Like many software developers, I occasionally take a peek at Hacker News and look for the odd headline that catches my eye. Like many people my age, I spent a lot of time playing text-based and point-and-click adventure games on a PC in the 90’s. Recently, there was a serendipitous collision between these interests when I found an article posted to HN related to the Sierra Creative Interpreter, or SCI, which was the scriptable game engine used to develop many of the classic Sierra adventure games.
The article is about a decompiler for the SCI bytecode that a fellow fan has put together that is able to annotate the generated source. I recommend taking a look if you enjoyed those games and are interested in the technical details behind them.
The write-up contains several interesting details about the technology and history behind these games. Among them is a link to an interview with Jeff Stephenson, the man responsible for creating the SCI engine.
The interview was interesting to me for a number of reasons. For one, I enjoyed hearing the story of someone whose career trajectory seems similar to the one I am currently on. It was also interesting to hear that Mr. Stephenson himself was not much into the games developed using his engine; for him, the real fun was the challenge of developing the software on which they ran.

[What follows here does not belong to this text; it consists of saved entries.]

(* ===== verification/AtensorHeap.v ===== *)
(** * The arrays of an ATensor

    [ATensor] (core/atensor.h) owns two arrays made by [new[]], and has its own
    copy and move constructors, assignments and destructor.  Tensor.v models
    them on values; here they are modelled on a heap, with pointers, [new[]] and
    [delete[]].  Reading or deleting what is not allocated is undefined;
    exhausted memory is left out.

    The theorem shows, for every program that creates, copies, moves, assigns and
    destroys tensors, that it computes what Tensor.v says, that it never reads or
    deletes an array that is not allocated, that no two pointers share an array,
    and that every array is owned by a live tensor, so that nothing is left when
    all tensors are destroyed. *)

From S2P Require Import Prelude Tensor.
Local Open Scope Z_scope.

(** ** Tensors with pointers *)

Record c_tensor : Type := MkCTensor {
  c_size : Z; (* 0 is nullptr *)
  c_stride : Z;
  c_offset : Z;
  c_dim : Z;
  c_dtype : ATDtype.t;
  c_conj : bool;
  c_neg : bool;
  c_grad : bool;
  c_storage : ATStorage;
}.

Abbreviation heap := (gmap Z (list Z)).
Abbreviation var := nat.

Section Heap.
(** [new[]] returns memory that is not in use. *)
Context (alloc : gset Z -> Z).

Definition deref (h : heap) (p : Z) : option (list Z) := if p =? 0 then None else h !! p.

(** The value of a tensor. *)
Definition value_of (h : heap) (c : c_tensor) : ATensor :=
  MkATensor (deref h (c_size c)) (deref h (c_stride c)) (c_offset c) (c_dim c) (c_dtype c) (c_conj c) (c_neg c) (c_grad c) (c_storage c).

Definition delete_array (p : Z) (h : heap) : result heap :=
  if p =? 0 then Ok h else match h !! p with Some _ => Ok (base.delete p h) | None => Undef end.

Definition new_array (l : list Z) (h : heap) : Z * heap := let p := alloc ({[0]} ∪ dom h) in (p, <[p := l]> h).

(** [if (src != nullptr && dim_num > 0) { p = new int64_t[dim_num]; memcpy(p, src, ...); } else p = nullptr;] *)
Definition copy_ptr (src dim_num : Z) (h : heap) : result (Z * heap) :=
  if negb (src =? 0) && (0 <? dim_num) then
    match h !! src with Some l => l' ← copy_array l dim_num; Ok (new_array l' h) | None => Undef end
  else Ok (0, h).

(** *** Constructors *)

Definition c_default : c_tensor :=
  MkCTensor 0 0 0 0 ATDtype.Undefined false false false (MkATStorage 0 (MkATDevice ATDeviceType.UNKNOWN_DEV 0) 0).

Definition c_new (size stride : list Z) (offset dim_num : Z) (dtype : ATDtype.t) (cj ng : bool) (storage : ATStorage) (grad : bool)
    (h : heap) : result (c_tensor * heap) :=
  _ ← throw_if (dim_num <? 0) "std::bad_array_new_length";
  sz ← copy_array size dim_num;
  let '(p, h) := new_array sz h in
  st ← copy_array stride dim_num;
  let '(q, h) := new_array st h in
  Ok (MkCTensor p q offset dim_num dtype cj ng grad storage, h).

Definition with_ptrs (p q dim : Z) (c : c_tensor) : c_tensor :=
  MkCTensor p q (c_offset c) dim (c_dtype c) (c_conj c) (c_neg c) (c_grad c) (c_storage c).

Definition c_copy (other : c_tensor) (h : heap) : result (c_tensor * heap) :=
  '(p, h) ← copy_ptr (c_size other) (c_dim other) h;
  '(q, h) ← copy_ptr (c_stride other) (c_dim other) h;
  Ok (with_ptrs p q (c_dim other) other, h).

(** The new tensor and the source, with null pointers and no dimensions. *)
Definition c_move (other : c_tensor) : c_tensor * c_tensor := (other, with_ptrs 0 0 0 other).

(** *** Destructor and assignments *)

Definition c_destroy (c : c_tensor) (h : heap) : result heap :=
  h ← delete_array (c_size c) h; delete_array (c_stride c) h.
(* ===== verification/ShardedOps.v ===== *)
(** * Sharded copies (core/tensor_sharded_ops.h and .cpp)

    A shard is a box of a global tensor: a [ShardedKey] gives the global shape
    and the offset of the box, the [ATensor] its sizes.  The planner checks that
    the candidate shards cover a target shard, by merging intervals of the
    flattened global tensor, and lists the boxes to copy. *)

From S2P Require Import Prelude Tensor.
From stdpp Require Import sorting.
Local Open Scope Z_scope.

Record CopyOperation : Type := MkCopyOperation {
  candidate_index : Z;
  src_offset : list Z;
  target_offset : list Z;
  copy_shape : list Z;
}.

(** ** Flattening *)

(** The loop for [i = n-1, ..., 0]. *)
Fixpoint flat_index_loop (coords shape : list Z) (n : nat) (flat_index stride : Z) : result Z :=
  match n with
  | O => Ok flat_index
  | S i =>
      c ← index coords (Z.of_nat i);
      s ← index shape (Z.of_nat i);
      p ← chk64 (c * stride);
      flat_index' ← chk64 (flat_index + p);
      stride' ← chk64 (stride * s);
      flat_index_loop coords shape i flat_index' stride'
  end.

Definition CoordsToFlatIndex (coords shape : list Z) : result Z :=
  flat_index_loop coords shape (length shape) 0 1.

(** The number of rows: the product of the sizes but the last. *)
Definition num_rows_loop (tensor : ATensor) (dims : Z) : result Z :=
  for_each (fun i acc => s ← size_at tensor i; chk64 (acc * s)) (seqZ 0 (dims - 1)) 1.

(** The coordinates of a row, for [i = n-1, ..., 0]; division truncates and
    division by zero is undefined. *)
Fixpoint row_coords (tensor : ATensor) (global_offset : list Z) (n : nat) (temp : Z)
    (coords : list Z) : result (list Z) :=
  match n with
  | O => Ok coords
  | S i =>
      s ← size_at tensor (Z.of_nat i);
      o ← index global_offset (Z.of_nat i);
      if s =? 0 then Undef else
      c ← chk64 (Z.rem temp s + o);
      row_coords tensor global_offset i (Z.quot temp s) (c :: coords)
  end.

(** The interval of one row of the shard in the flattened global tensor. *)
Definition row_interval (sharded_key : ShardedKey) (tensor : ATensor) (row_idx : Z)
    : result (Z * Z) :=
  let dims := Z.of_nat (length (global_shape sharded_key)) in
  last ← index (global_offset sharded_key) (dims - 1);
  coords ← row_coords tensor (global_offset sharded_key) (Z.to_nat (dims - 1)) row_idx [last];
  flat_start ← CoordsToFlatIndex coords (global_shape sharded_key);
  row_length ← size_at tensor (dims - 1);
  flat_end ← chk64 (flat_start + row_length);
  Ok (flat_start, flat_end).

Definition ShardedTensorToFlatIntervals (sharded_key : ShardedKey) (tensor : ATensor)
    : result (list (Z * Z)) :=
  let dims := Z.of_nat (length (global_shape sharded_key)) in
  if dims =? 0 then Ok [(0, 1)] else
  num_rows ← num_rows_loop tensor dims;
  map_result (row_interval sharded_key tensor) (seqZ 0 num_rows).

(** ** Coverage *)

(** One iteration of the merge loop; the merged intervals are in reverse, the
    last one first. *)
Definition merge_step (merged : list (Z * Z)) (current : Z * Z) : list (Z * Z) :=
  match merged with
  | [] => [current]
  | last :: rest =>
      if current.1 <=? last.2 then (last.1, Z.max last.2 current.2) :: rest
      else current :: merged
  end.

Definition start_le (a b : Z * Z) : Prop := a.1 <= b.1.

#[export] Instance start_le_dec a b : Decision (start_le a b).
Proof. unfold start_le. apply _. Defined.

Definition merge_intervals (all_intervals : list (Z * Z)) : list (Z * Z) :=
  rev (foldl merge_step [] (merge_sort start_le all_intervals)).

Definition interval_covered (merged : list (Z * Z)) (target : Z * Z) : bool :=
  existsb (fun m => (m.1 <=? target.1) && (target.2 <=? m.2)) merged.

Definition CheckCandidatesCoverage (candidates : list (ShardedKey * ATensor))
    (target_shard : ShardedKey) (target_tensor : ATensor) : result unit :=
  target_intervals ← ShardedTensorToFlatIntervals target_shard target_tensor;
  candidate_intervals ←
    map_result (fun c => ShardedTensorToFlatIntervals c.1 c.2) candidates;
  let all_intervals := concat candidate_intervals in
  _ ← throw_if (bool_decide (all_intervals = [])) "No candidates provide any coverage";
  let merged := merge_intervals all_intervals in
  throw_if (negb (forallb (interval_covered merged) target_intervals))
    "Cannot find covering candidate for shardedKey: ".

(** ** Copy operations *)

(** The intersection of two shards along dimension [i], given their offsets
    and the reads of their sizes. *)
Definition dim_intersect (co : list Z) (cs : Z -> result Z) (to : list Z) (ts : Z -> result Z)
    (i : Z) : result (Z * Z) :=
  cand_start ← index co i;
  cand_size ← cs i;
  cand_end ← chk64 (cand_start + cand_size);
  target_start ← index to i;
  target_size ← ts i;
  target_end ← chk64 (target_start + target_size);
  Ok (Z.max cand_start target_start, Z.min cand_end target_end).

(** The loop over the dimensions; [None] is [has_intersection = false]. *)
Fixpoint intersect_loop (co : list Z) (cs : Z -> result Z) (to : list Z) (ts : Z -> result Z)
    (dims : list Z) : result (option (list (Z * Z))) :=
  match dims with
  | [] => Ok (Some [])
  | i :: dims' =>
      '(a, b) ← dim_intersect co cs to ts i;
      if b <=? a then Ok None else
      rest ← intersect_loop co cs to ts dims';
      Ok (match rest with Some l => Some ((a, b) :: l) | None => None end)
  end.

(** [intersect_start[i] - offset[i]] for every dimension. *)
Fixpoint sub_offsets (start : list (Z * Z)) (offset : list Z) (i : Z) : result (list Z) :=
  match start with
  | [] => Ok []
  | (a, _) :: start' =>
      o ← index offset i;
      d ← chk64 (a - o);
      ds ← sub_offsets start' offset (i + 1);
      Ok (d :: ds)
  end.

Definition make_copy_op (idx : Z) (ck tk : ShardedKey) (inter : list (Z * Z))
    : result CopyOperation :=
  so ← sub_offsets inter (global_offset ck) 0;
  to ← sub_offsets inter (global_offset tk) 0;
  sh ← map_result (fun ab => chk64 (ab.2 - ab.1)) inter;
  Ok (MkCopyOperation idx so to sh).

Fixpoint FindCoveringCandidatesUnsafe_loop (idx : Z) (candidates : list (ShardedKey * ATensor))
    (tk : ShardedKey) (tt : ATensor) : result (list CopyOperation) :=
  match candidates with
  | [] => Ok []
  | (ck, ct) :: rest =>
      inter ← intersect_loop (global_offset ck) (size_at ct) (global_offset tk) (size_at tt)
        (seqZ 0 (Z.of_nat (length (global_shape tk))));
      match inter with
      | None => FindCoveringCandidatesUnsafe_loop (idx + 1) rest tk tt
      | Some l =>
          op ← make_copy_op idx ck tk l;
          ops ← FindCoveringCandidatesUnsafe_loop (idx + 1) rest tk tt;
          Ok (op :: ops)
      end
  end.

Definition FindCoveringCandidatesUnsafe (candidates : list (ShardedKey * ATensor))
    (target_shard : ShardedKey) (target_tensor : ATensor) : result (list CopyOperation) :=
  FindCoveringCandidatesUnsafe_loop 0 candidates target_shard target_tensor.

(** ** Validation *)

Definition check_target_dim (tk : ShardedKey) (tt : ATensor) (i : Z) : result unit :=
  gs ← index (global_shape tk) i;
  go ← index (global_offset tk) i;
  max_shape ← chk64 (gs - go);
  s ← size_at tt i;
  throw_if (max_shape <? s) "Target tensor shape must be less than or equal to maxShape at dimension ".

Definition check_candidate_dim (ck tk : ShardedKey) (i : Z) : result unit :=
  a ← index (global_shape ck) i;
  b ← index (global_shape tk) i;
  throw_if (negb (a =? b)) "All candidates must have same globalShape as target".

Definition check_candidate (tk : ShardedKey) (tt : ATensor) (cand : ShardedKey * ATensor)
    : result unit :=
  let expected_dims := length (global_shape tk) in
  _ ← throw_if (negb (length (global_shape cand.1) =? expected_dims)%nat)
        "All candidates must have same dimension count as target";
  _ ← throw_if (negb (bool_decide (dtype cand.2 = dtype tt)))
        "All candidates must have same data type as target";
  for_each (fun i _ => check_candidate_dim cand.1 tk i) (seqZ 0 (Z.of_nat expected_dims)) ().

Definition ValidateCandidateFilterParams (candidates : list (ShardedKey * ATensor))
    (target_shard : ShardedKey) (target_tensor : ATensor) : result unit :=
  let dims := Z.of_nat (length (global_shape target_shard)) in
  _ ← throw_if (bool_decide (candidates = [])) "candidates cannot be empty";
  _ ← throw_if (negb (dims =? u64 (dim_num target_tensor)))
        "targetShard dimensions must match targetTensor dimensions";
  _ ← for_each (fun i _ => check_target_dim target_shard target_tensor i) (seqZ 0 dims) ();
  _ ← for_each (fun c _ => check_candidate target_shard target_tensor c) candidates ();
  CheckCandidatesCoverage candidates target_shard target_tensor.

Definition FindCoveringCandidates (candidates : list (ShardedKey * ATensor))
    (target_shard : ShardedKey) (target_tensor : ATensor) : result (list CopyOperation) :=
  _ ← ValidateCandidateFilterParams candidates target_shard target_tensor;
  FindCoveringCandidatesUnsafe candidates target_shard target_tensor.

Definition check_copy_dim (sk : ShardedKey) (st : ATensor) (tk : ShardedKey) (tt : ATensor)
    (i : Z) : result unit :=
  a ← index (global_shape sk) i;
  b ← index (global_shape tk) i;
  _ ← throw_if (negb (a =? b)) "Source and target ShardedKeys must have the same shape";
  so ← index (global_offset sk) i;
  src_max_shape ← chk64 (a - so);
  to ← index (global_offset tk) i;
  target_max_shape ← chk64 (b - to);
  ss ← size_at st i;
  _ ← throw_if (src_max_shape <? ss) "Source tensor shape exceeds available space at dimension ";
  ts ← size_at tt i;
  throw_if (target_max_shape <? ts) "Target tensor shape exceeds available space at dimension ".

Definition ValidateShardedCopyParams (sk : ShardedKey) (st : ATensor) (tk : ShardedKey)
    (tt : ATensor) : result unit :=
  let sdims := Z.of_nat (length (global_shape sk)) in
  let tdims := Z.of_nat (length (global_shape tk)) in
  _ ← throw_if (negb (sdims =? tdims))
        "Source and target ShardedKeys must have the same number of dimensions";
  _ ← throw_if (negb (sdims =? u64 (dim_num st)) || negb (tdims =? u64 (dim_num tt)))
        "ShardedKey dimensions must match corresponding tensor dimensions";
  _ ← throw_if (negb (bool_decide (dtype st = dtype tt)))
        "Source and target tensors must have the same data type";
  for_each (fun i _ => check_copy_dim sk st tk tt i) (seqZ 0 sdims) ().

(** ** The copy itself *)

Section Copy.
(** Torch tensors: [tensor.size(i)], and the narrowing of both tensors along
    every dimension followed by [target_view.copy_(src_view)], whose result is
    the target after the copy. *)
Context {T : Type} (tensor_size : T -> Z -> result Z)
  (narrow_copy : T -> T -> list Z -> list Z -> list Z -> result T).

Definition CopyTensorWithShardedKeysUnsafe (sk : ShardedKey) (src : T) (tk : ShardedKey)
    (target : T) : result (bool * T) :=
  inter ← intersect_loop (global_offset sk) (tensor_size src) (global_offset tk)
            (tensor_size target) (seqZ 0 (Z.of_nat (length (global_shape sk))));
  match inter with
  | None => Ok (false, target)
  | Some l =>
      op ← make_copy_op 0 sk tk l;
      target' ← narrow_copy src target (src_offset op) (target_offset op) (copy_shape op);
      Ok (true, target')
  end.

(** The copies of a transfer task: every shard read is copied to the target. *)
Fixpoint copy_all (tensors : list (ShardedKey * T)) (tk : ShardedKey) (target : T) : result T :=
  match tensors with
  | [] => Ok target
  | (sk, src) :: rest =>
      '(_, target') ← CopyTensorWithShardedKeysUnsafe sk src tk target;
      copy_all rest tk target'
  end.
End Copy.
(* ===== verification/Discovery.v ===== *)
(** * Service discovery

    discovery/service_discovery.h, discovery/tcpstore_discovery.cpp and
    discovery/discovery_manager.cpp, and the part of
    transfer/tensor_transfer_pull.cpp that starts the service and turns the
    discovered nodes into peers: how the nodes of a job find the store, agree
    on the world sizes, register themselves and learn about each other.

    The store and the config center are the interfaces of ConfigCenter.v; the
    state of the discovery is paired with the world they work on, and an
    operation leaves both, also when it throws. *)

From stdpp Require Import gmap strings.
From S2P Require Import Prelude StateResult StringUtils Options Retry Tensor Messages ConfigCenter.
Local Open Scope Z_scope.

Record NodeEntry : Type := MkNodeEntry {
  rank : Z;
  node_info : NodeInfo;
  role : ARole;
}.

#[export] Instance NodeEntry_eq_dec : EqDecision NodeEntry.
Proof. solve_decision. Defined.

(** ** The text of a node *)

Definition COLON_str : string := ":".

(** [snprintf] into [char buf[256]]. *)
Definition NodeToString (entry : NodeEntry) : string :=
  String.substring 0 255
    ((match role entry with TRAINING => "T" | INFERENCE => "I" end) ++ COLON_str ++
     to_string (rank entry) ++ COLON_str ++
     c_str (hostname_or_ip (node_info entry)) ++ COLON_str ++
     to_string (rdma_port (node_info entry)) ++ COLON_str ++
     to_string (ctrl_flow_port (node_info entry)))%string.

(** The conversions of [sscanf]: the value and the rest of the input, [None]
    where the input does not match. *)
Definition scan_char (s : string) : option (ascii * string) :=
  match s with String c s' => Some (c, s') | EmptyString => None end.

Definition scan_colon (s : string) : option string :=
  match s with String c s' => if decide (c = COLON) then Some s' else None | EmptyString => None end.

Fixpoint span_digits (s : string) : string * string :=
  match s with
  | String c s' => if is_digit c then let '(d, r) := span_digits s' in (String c d, r)
                   else (EmptyString, s)
  | EmptyString => (EmptyString, EmptyString)
  end.

(** [%d]: a number that an [int] cannot hold is undefined. *)
Definition scan_int (s : string) : result (option (Z * string)) :=
  let s := trim_front s in
  let '(neg, s) := match s with
                   | String c s' => if decide (c = "-"%char) then (true, s')
                                    else if decide (c = "+"%char) then (false, s')
                                    else (false, s)
                   | EmptyString => (false, s)
                   end in
  let '(digits, rest) := span_digits s in
  if decide (digits = EmptyString) then Ok None
  else
    let v := read_digits 0 digits in
    let v := if (neg : bool) then - v else v in
    if bool_decide (in_i32 v) then Ok (Some (v, rest)) else Undef.

(** [%127[^:]] *)
Fixpoint span_field (n : nat) (s : string) : string * string :=
  match n, s with
  | S n', String c s' =>
      if decide (c = COLON) then (EmptyString, s)
      else let '(f, r) := span_field n' s' in (String c f, r)
  | _, _ => (EmptyString, s)
  end.

Definition scan_field (n : nat) (s : string) : option (string * string) :=
  let '(f, r) := span_field n s in if decide (f = EmptyString) then None else Some (f, r).

Definition scan_node (s : string) : result (option NodeEntry) :=
  match scan_char s with
  | None => Ok None
  | Some (role_char, s) =>
  match scan_colon s with
  | None => Ok None
  | Some s =>
  o ← scan_int s;
  match o with
  | None => Ok None
  | Some (rank, s) =>
  match scan_colon s with
  | None => Ok None
  | Some s =>
  match scan_field 127 s with
  | None => Ok None
  | Some (ip, s) =>
  match scan_colon s with
  | None => Ok None
  | Some s =>
  o ← scan_int s;
  match o with
  | None => Ok None
  | Some (rdma, s) =>
  match scan_colon s with
  | None => Ok None
  | Some s =>
  o ← scan_int s;
  match o with
  | None => Ok None
  | Some (ctrl, _) =>
      Ok (Some (MkNodeEntry rank (MkNodeInfo ip rdma ctrl)
                  (if decide (role_char = "T"%char) then TRAINING else INFERENCE)))
  end end end end end end end end end.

Towards the end of the interview, the interviewee is asked to give any words of wisdom he has from a life in the software industry. His response was in two parts. First, he talks about being able to have a career in which he was able to do what he wanted to do,
I’m always amazed at what a good ride its been in a sense. And I was just doing what I wanted to do, by and large. I see people going to school to study computer science because, well, that’s a good profession, and I’m like well, I’ve never taken a computer science course in my entire life, and I just learned it because I loved it and I read a lot of books and that. And it’s like, I hate seeing people that are doing it because it’s a profession instead of a passion.
Jeff Stephenson, March 2021
Personally, I’m not going to make any general statements about the reasons people get into developing software. If you’ve got bills to pay, and you can pay them by writing code, I can’t find any fault with that. I can relate, however, to his feeling that programming, for at least some of us, is something you do because you enjoy it, and that a career in code can be a career of doing what you love.
The second point, which I find even more relatable, is a reminiscence about reading in a book someone relating that “so many of the good developers that he’d hired had been English majors,” and that what makes a good software developer could be less like what makes a good engineer and maybe more to do with being able to put a massive amount of logic into an organized structure, similar in at least some ways to how a writer organizes thoughts into an essay or characters and plot into a story. I’ve written before about the relationship I see between coding and writing, and it is nice to get a little confirmation of my intuitions now and then.
I haven’t posted anything in a while, because I’m a slow writer, so I’m going to go ahead and put this one out without trying to make it into something larger. I may try to do more of this shorter, looser kind of writing, more of a shell script that you bang out in a few hours than a program that you laboriously work on for weeks.